From CLIP to JinaCLIP: General Text-Image Representation Learning for Search and Multimodal RAG
Recently, the surge of multimodal embedding models has captured attention across various industries, transforming how machines interpret text and images. However, despite significant strides, these models face core challenges, one of which is the modality gap. This gap presents itself in how image and text embeddings are spatially distant in the latent space, even when describing the same object.
At a recent Unstructured Data Meetup hosted by Zilliz, Bo Wang, Engineering Manager at Jina AI, took us through the complexities of the modality gap and the transition from OpenAI’s CLIP model to JinaCLIP.
In this blog, we will recap his main points and also implement a multimodal similarity search system. This system will use JinaCLIP to generate multimodal embeddings and the Milvus vector database to store and retrieve similar embeddings given a certain query. For more details, we recommend you watch Bo’s full take on YouTube.
What Makes a Good Embedding Model?
An embedding model’s primary function is to map things like texts and images into vectors, numerical representations that capture semantic relationships within the data. For instance, the distance between two vectors should reflect the similarity of the two items they represent, be it two images, two texts, or one of each.

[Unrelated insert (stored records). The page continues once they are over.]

#[export] Instance V4TensorInstall_eq_dec : EqDecision V4TensorInstall.
Proof. solve_decision. Defined.

Record V4TensorInstallAck := mkV4TensorInstallAck {
  V4TensorInstallAck_job_id : JobId;
  V4TensorInstallAck_plan_generation : N;
  V4TensorInstallAck_shard_id : N;
  V4TensorInstallAck_state_hash : ArtifactId;
  V4TensorInstallAck_accepted : bool
}.

#[export] Instance V4TensorInstallAck_eq_dec : EqDecision V4TensorInstallAck.
Proof. solve_decision. Defined.

Record V4TensorForward := mkV4TensorForward {
  V4TensorForward_request_id : JobId;
  V4TensorForward_job_id : JobId;
  V4TensorForward_plan_generation : N;
  V4TensorForward_model_generation : N;
  V4TensorForward_shard_id : N;
  V4TensorForward_sequence : N;
  V4TensorForward_input : list Z
}.

#[export] Instance V4TensorForward_eq_dec : EqDecision V4TensorForward.
Proof. solve_decision. Defined.

Record V4TensorForwardResult := mkV4TensorForwardResult {
  V4TensorForwardResult_request_id : JobId;
  V4TensorForwardResult_job_id : JobId;
  V4TensorForwardResult_plan_generation : N;
  V4TensorForwardResult_shard_id : N;
  V4TensorForwardResult_sequence : N;
  V4TensorForwardResult_output : list Z;
  V4TensorForwardResult_state_hash : ArtifactId
}.

#[export] Instance V4TensorForwardResult_eq_dec : EqDecision V4TensorForwardResult.
Proof. solve_decision. Defined.

Record V4TensorBackward := mkV4TensorBackward {
  V4TensorBackward_request_id : JobId;
  V4TensorBackward_job_id : JobId;
  V4TensorBackward_plan_generation : N;
  V4TensorBackward_model_generation : N;
  V4TensorBackward_shard_id : N;
  V4TensorBackward_sequence : N;
  V4TensorBackward_input : list Z;
  V4TensorBackward_upstream : list Z;
  V4TensorBackward_learning_rate_micros : Z
}.

#[export] Instance V4TensorBackward_eq_dec : EqDecision V4TensorBackward.
Proof. solve_decision. Defined.

Record V4TensorBackwardResult := mkV4TensorBackwardResult {
  V4TensorBackwardResult_request_id : JobId;
  V4TensorBackwardResult_job_id : JobId;
  V4TensorBackwardResult_plan_generation : N;
  V4TensorBackwardResult_shard_id : N;
  V4TensorBackwardResult_sequence : N;
  V4TensorBackwardResult_weight_gradient : list Z;
  V4TensorBackwardResult_input_gradient : list Z;
  V4TensorBackwardResult_state_hash : ArtifactId;
  V4TensorBackwardResult_state_generation : N;
  V4TensorBackwardResult_optimizer_state_hash : option ArtifactId;
  V4TensorBackwardResult_optimizer_state_generation : N
}.

#[export] Instance V4TensorBackwardResult_eq_dec : EqDecision V4TensorBackwardResult.
Proof. solve_decision. Defined.

Record V4PipelineInstall := mkV4PipelineInstall {
  V4PipelineInstall_job_id : JobId;
  V4PipelineInstall_plan_generation : N;
  V4PipelineInstall_stage_id : N;
  V4PipelineInstall_stage_count : N;
  V4PipelineInstall_coefficient : Z;
  V4PipelineInstall_bias : Z;
  V4PipelineInstall_state_hash : ArtifactId
}.

#[export] Instance V4PipelineInstall_eq_dec : EqDecision V4PipelineInstall.
Proof. solve_decision. Defined.

Record V4PipelineInstallAck := mkV4PipelineInstallAck {
  V4PipelineInstallAck_job_id : JobId;
  V4PipelineInstallAck_plan_generation : N;
  V4PipelineInstallAck_stage_id : N;
  V4PipelineInstallAck_state_hash : ArtifactId;
  V4PipelineInstallAck_accepted : bool
}.

#[export] Instance V4PipelineInstallAck_eq_dec : EqDecision V4PipelineInstallAck.
Proof. solve_decision. Defined.

Record V4PipelineForward := mkV4PipelineForward {
  V4PipelineForward_request_id : JobId;
  V4PipelineForward_job_id : JobId;
  V4PipelineForward_plan_generation : N;
  V4PipelineForward_stage_id : N;
  V4PipelineForward_stage_count : N;
  V4PipelineForward_microbatch : N;
  V4PipelineForward_activation : list Z;
  V4PipelineForward_next_stage : option NodeId;
  V4PipelineForward_reply_to : NodeId;
  V4PipelineForward_deadline_ms : N
}.

#[export] Instance V4PipelineForward_eq_dec : EqDecision V4PipelineForward.
Proof. solve_decision. Defined.

Record V4PipelineForwardResult := mkV4PipelineForwardResult {
  V4PipelineForwardResult_request_id : JobId;
  V4PipelineForwardResult_job_id : JobId;
  V4PipelineForwardResult_plan_generation : N;
  V4PipelineForwardResult_microbatch : N;
  V4PipelineForwardResult_stage_id : N;
  V4PipelineForwardResult_activation : list Z;
  V4PipelineForwardResult_state_hash : ArtifactId
}.

#[export] Instance V4PipelineForwardResult_eq_dec : EqDecision V4PipelineForwardResult.
Proof. solve_decision. Defined.

Record V4PipelineBackward := mkV4PipelineBackward {
  V4PipelineBackward_request_id : JobId;
  V4PipelineBackward_job_id : JobId;
  V4PipelineBackward_plan_generation : N;
  V4PipelineBackward_stage_id : N;
  V4PipelineBackward_stage_count : N;
  V4PipelineBackward_microbatch : N;
  V4PipelineBackward_gradient : list Z;
  V4PipelineBackward_previous_stage : option NodeId;
  V4PipelineBackward_reply_to : NodeId;
  V4PipelineBackward_deadline_ms : N
}.

#[export] Instance V4PipelineBackward_eq_dec : EqDecision V4PipelineBackward.
Proof. solve_decision. Defined.

Record V4PipelineBackwardResult := mkV4PipelineBackwardResult {
  V4PipelineBackwardResult_request_id : JobId;
  V4PipelineBackwardResult_job_id : JobId;
  V4PipelineBackwardResult_plan_generation : N;
  V4PipelineBackwardResult_microbatch : N;
  V4PipelineBackwardResult_stage_id : N;
  V4PipelineBackwardResult_gradient : list Z;
  V4PipelineBackwardResult_state_hash : ArtifactId
}.

#[export] Instance V4PipelineBackwardResult_eq_dec : EqDecision V4PipelineBackwardResult.
Proof. solve_decision. Defined.

Record V4CollectiveContribute := mkV4CollectiveContribute {
  V4CollectiveContribute_request_id : JobId;
  V4CollectiveContribute_job_id : JobId;
  V4CollectiveContribute_plan_generation : N;
  V4CollectiveContribute_generation : N;
  V4CollectiveContribute_group_id : N;
  V4CollectiveContribute_contributor : NodeId;
  V4CollectiveContribute_aggregator : NodeId;
  V4CollectiveContribute_parent : option NodeId;
  V4CollectiveContribute_expected_contributors : N;
  V4CollectiveContribute_expected_groups : N;
  V4CollectiveContribute_values : list Z;
  V4CollectiveContribute_reply_to : NodeId
}.

#[export] Instance V4CollectiveContribute_eq_dec : EqDecision V4CollectiveContribute.
Proof. solve_decision. Defined.

Record V4CollectiveAggregate := mkV4CollectiveAggregate {
  V4CollectiveAggregate_request_id : JobId;
  V4CollectiveAggregate_job_id : JobId;
  V4CollectiveAggregate_plan_generation : N;
  V4CollectiveAggregate_generation : N;
  V4CollectiveAggregate_group_id : N;
  V4CollectiveAggregate_aggregator : NodeId;
  V4CollectiveAggregate_values : list Z;
  V4CollectiveAggregate_contributors : N;
  V4CollectiveAggregate_expected_groups : N;
  V4CollectiveAggregate_reply_to : NodeId
}.

#[export] Instance V4CollectiveAggregate_eq_dec : EqDecision V4CollectiveAggregate.
Proof. solve_decision. Defined.

Record V4CollectiveResult := mkV4CollectiveResult {
  V4CollectiveResult_request_id : JobId;
  V4CollectiveResult_job_id : JobId;
  V4CollectiveResult_plan_generation : N;
  V4CollectiveResult_generation : N;
  V4CollectiveResult_values : list Z;
  V4CollectiveResult_group_count : N;
  V4CollectiveResult_max_fan_in : N;
  V4CollectiveResult_contributor_bytes : N;
  V4CollectiveResult_root_received_bytes : N
}.

#[export] Instance V4CollectiveResult_eq_dec : EqDecision V4CollectiveResult.
Proof. solve_decision. Defined.

Record V4TrainingBranch := mkV4TrainingBranch {
  V4TrainingBranch_job_id : JobId;
  V4TrainingBranch_branch : ArtifactId;
  V4TrainingBranch_parent_generation : N;
  V4TrainingBranch_model_generation : N;
  V4TrainingBranch_optimizer_generation : N;
  V4TrainingBranch_dataset_progress : N;
  V4TrainingBranch_plan_generation : N;
  V4TrainingBranch_created_by : NodeId
}.

#[export] Instance V4TrainingBranch_eq_dec : EqDecision V4TrainingBranch.
Proof. solve_decision. Defined.

Inductive V4ReconciliationPolicy :=
  | V4ReconciliationPolicy_AbortBranch
  | V4ReconciliationPolicy_SelectBranch
  | V4ReconciliationPolicy_AverageCompatibleState
  | V4ReconciliationPolicy_MergeLocalSgdState
  | V4ReconciliationPolicy_ManualOperatorRequired.

#[export] Instance V4ReconciliationPolicy_eq_dec : EqDecision V4ReconciliationPolicy.
Proof. solve_decision. Defined.

Record V4ReconcileRequest := mkV4ReconcileRequest {
  V4ReconcileRequest_request_id : JobId;
  V4ReconcileRequest_job_id : JobId;
  V4ReconcileRequest_plan_generation : N;
  V4ReconcileRequest_left : V4TrainingBranch;
  V4ReconcileRequest_right : V4TrainingBranch;
  V4ReconcileRequest_policy : V4ReconciliationPolicy;
  V4ReconcileRequest_left_value : Z;
  V4ReconcileRequest_right_value : Z
}.

#[export] Instance V4ReconcileRequest_eq_dec : EqDecision V4ReconcileRequest.
Proof. solve_decision. Defined.

Record V4ReconcileResult := mkV4ReconcileResult {
  V4ReconcileResult_request_id : JobId;
  V4ReconcileResult_job_id : JobId;
  V4ReconcileResult_plan_generation : N;
  V4ReconcileResult_accepted : bool;
  V4ReconcileResult_branch : option ArtifactId;
  V4ReconcileResult_merged_value : option Z;
  V4ReconcileResult_reason : string
}.

#[export] Instance V4ReconcileResult_eq_dec : EqDecision V4ReconcileResult.
Proof. solve_decision. Defined.

Inductive V4ByzantinePolicy :=
  | V4ByzantinePolicy_Mean
  | V4ByzantinePolicy_ClippedMean
  | V4ByzantinePolicy_TrimmedMean
  | V4ByzantinePolicy_CoordinateMedian.

#[export] Instance V4ByzantinePolicy_eq_dec : EqDecision V4ByzantinePolicy.
Proof. solve_decision. Defined.

Record V4ByzantineUpdate := mkV4ByzantineUpdate {
  V4ByzantineUpdate_request_id : JobId;
  V4ByzantineUpdate_job_id : JobId;
  V4ByzantineUpdate_plan_generation : N;
  V4ByzantineUpdate_generation : N;
  V4ByzantineUpdate_worker : NodeId;
  V4ByzantineUpdate_aggregator : NodeId;
  V4ByzantineUpdate_sequence : N;
  V4ByzantineUpdate_values : list Z;
  V4ByzantineUpdate_policy : V4ByzantinePolicy;
  V4ByzantineUpdate_expected_updates : N;
  V4ByzantineUpdate_reply_to : NodeId
}.

#[export] Instance V4ByzantineUpdate_eq_dec : EqDecision V4ByzantineUpdate.
Proof. solve_decision. Defined.

Record V4ByzantineResult := mkV4ByzantineResult {
  V4ByzantineResult_request_id : JobId;
  V4ByzantineResult_job_id : JobId;
  V4ByzantineResult_plan_generation : N;
  V4ByzantineResult_generation : N;
  V4ByzantineResult_policy : V4ByzantinePolicy;
  V4ByzantineResult_aggregate : list Z;
  V4ByzantineResult_accepted_workers : list NodeId;
  V4ByzantineResult_rejected_workers : list NodeId;
  V4ByzantineResult_robust : bool
}.

#[export] Instance V4ByzantineResult_eq_dec : EqDecision V4ByzantineResult.
Proof. solve_decision. Defined.

Record V4TensorGroup := mkV4TensorGroup {
  V4TensorGroup_group_id : N;
  V4TensorGroup_members : list NodeId;
  V4TensorGroup_shard_ids : list N;
  V4TensorGroup_generation : N
}.

#[export] Instance V4TensorGroup_eq_dec : EqDecision V4TensorGroup.
Proof. solve_decision. Defined.

Record V4PipelineStageAssignment := mkV4PipelineStageAssignment {
  V4PipelineStageAssignment_stage_id : N;
  V4PipelineStageAssignment_worker : NodeId;
  V4PipelineStageAssignment_replicas : list NodeId;
  V4PipelineStageAssignment_generation : N
}.

#[export] Instance V4PipelineStageAssignment_eq_dec : EqDecision V4PipelineStageAssignment.
Proof. solve_decision. Defined.

Record V4OptimizerPlacement := mkV4OptimizerPlacement {
  V4OptimizerPlacement_shard_id : N;
  V4OptimizerPlacement_owner : NodeId;
  V4OptimizerPlacement_replicas : list NodeId;
  V4OptimizerPlacement_generation : N
}.

#[export] Instance V4OptimizerPlacement_eq_dec : EqDecision V4OptimizerPlacement.
Proof. solve_decision. Defined.

Record V4ExecutionGraph := mkV4ExecutionGraph {
  V4ExecutionGraph_job_id : JobId;
  V4ExecutionGraph_graph_generation : N;
  V4ExecutionGraph_parent_graph_generation : option N;
  V4ExecutionGraph_proposer : NodeId;
  V4ExecutionGraph_coordinator : NodeId;
  V4ExecutionGraph_reply_to : NodeId;
  V4ExecutionGraph_plan_hash : ArtifactId;
  V4ExecutionGraph_branch : ArtifactId;
  V4ExecutionGraph_training_epoch : N;
  V4ExecutionGraph_membership_epoch : N;
  V4ExecutionGraph_coordination_term : N;
  V4ExecutionGraph_optimizer_generation : N;
  V4ExecutionGraph_checkpoint_generation : N;
  V4ExecutionGraph_workers : list NodeId;
  V4ExecutionGraph_retired_workers : list NodeId;
  V4ExecutionGraph_tensor_groups : list V4TensorGroup;
  V4ExecutionGraph_pipeline_stages : list V4PipelineStageAssignment;
  V4ExecutionGraph_aggregation_groups : list V4AggregationGroup;
  V4ExecutionGraph_shards : list V4ShardOwnership;
  V4ExecutionGraph_optimizer_shards : list V4OptimizerPlacement;
  V4ExecutionGraph_collective_generation : N;
  V4ExecutionGraph_local_steps : N;
  V4ExecutionGraph_max_staleness : N;
  V4ExecutionGraph_checkpoint_replication : N;
  V4ExecutionGraph_strategy : V4ParallelismStrategy;
  V4ExecutionGraph_election_certificate : list NodeId;
  V4ExecutionGraph_backend_assignments : list BackendAssignment;
  V4ExecutionGraph_graph_hash : ArtifactId
}.

#[export] Instance V4ExecutionGraph_eq_dec : EqDecision V4ExecutionGraph.
Proof. solve_decision. Defined.

Inductive V4IntegratedPhase :=
  | V4IntegratedPhase_Preparing
  | V4IntegratedPhase_Running
  | V4IntegratedPhase_Reconfiguring
  | V4IntegratedPhase_Partitioned
  | V4IntegratedPhase_Committed
  | V4IntegratedPhase_Failed.

#[export] Instance V4IntegratedPhase_eq_dec : EqDecision V4IntegratedPhase.
Proof. solve_decision. Defined.

Record V4IntegratedStateRecord := mkV4IntegratedStateRecord {
  V4IntegratedStateRecord_job_id : JobId;
  V4IntegratedStateRecord_graph_generation : N;
  V4IntegratedStateRecord_plan_hash : ArtifactId;
  V4IntegratedStateRecord_branch : ArtifactId;
  V4IntegratedStateRecord_coordinator : NodeId;
  V4IntegratedStateRecord_phase : V4IntegratedPhase;
  V4IntegratedStateRecord_window : N;
  V4IntegratedStateRecord_target_windows : N;
  V4IntegratedStateRecord_initial_loss_micros : Z;
  V4IntegratedStateRecord_current_loss_micros : Z;
  V4IntegratedStateRecord_checkpoint_generation : N;
  V4IntegratedStateRecord_model_generation : N;
  V4IntegratedStateRecord_optimizer_generation : N;
  V4IntegratedStateRecord_membership_epoch : N;
  V4IntegratedStateRecord_collective_generation : N;
  V4IntegratedStateRecord_recovery_count : N;
  V4IntegratedStateRecord_state_hash : ArtifactId
}.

Embedding models are at the core of modern AI tasks like semantic search, image retrieval, and more. But what makes an embedding model good?
Versatility Across Domains
A good embedding model should perform well across a wide range of domains without requiring fine-tuning. This adaptability ensures the embeddings are universally useful, whether the input is text, images, or other data types. For instance, if an image is embedded into a vector space and a related text is embedded in the same space, the two embeddings should be close together, signifying their semantic similarity. This broad applicability is essential for AI tasks like similarity search, image retrieval, and cross-domain applications.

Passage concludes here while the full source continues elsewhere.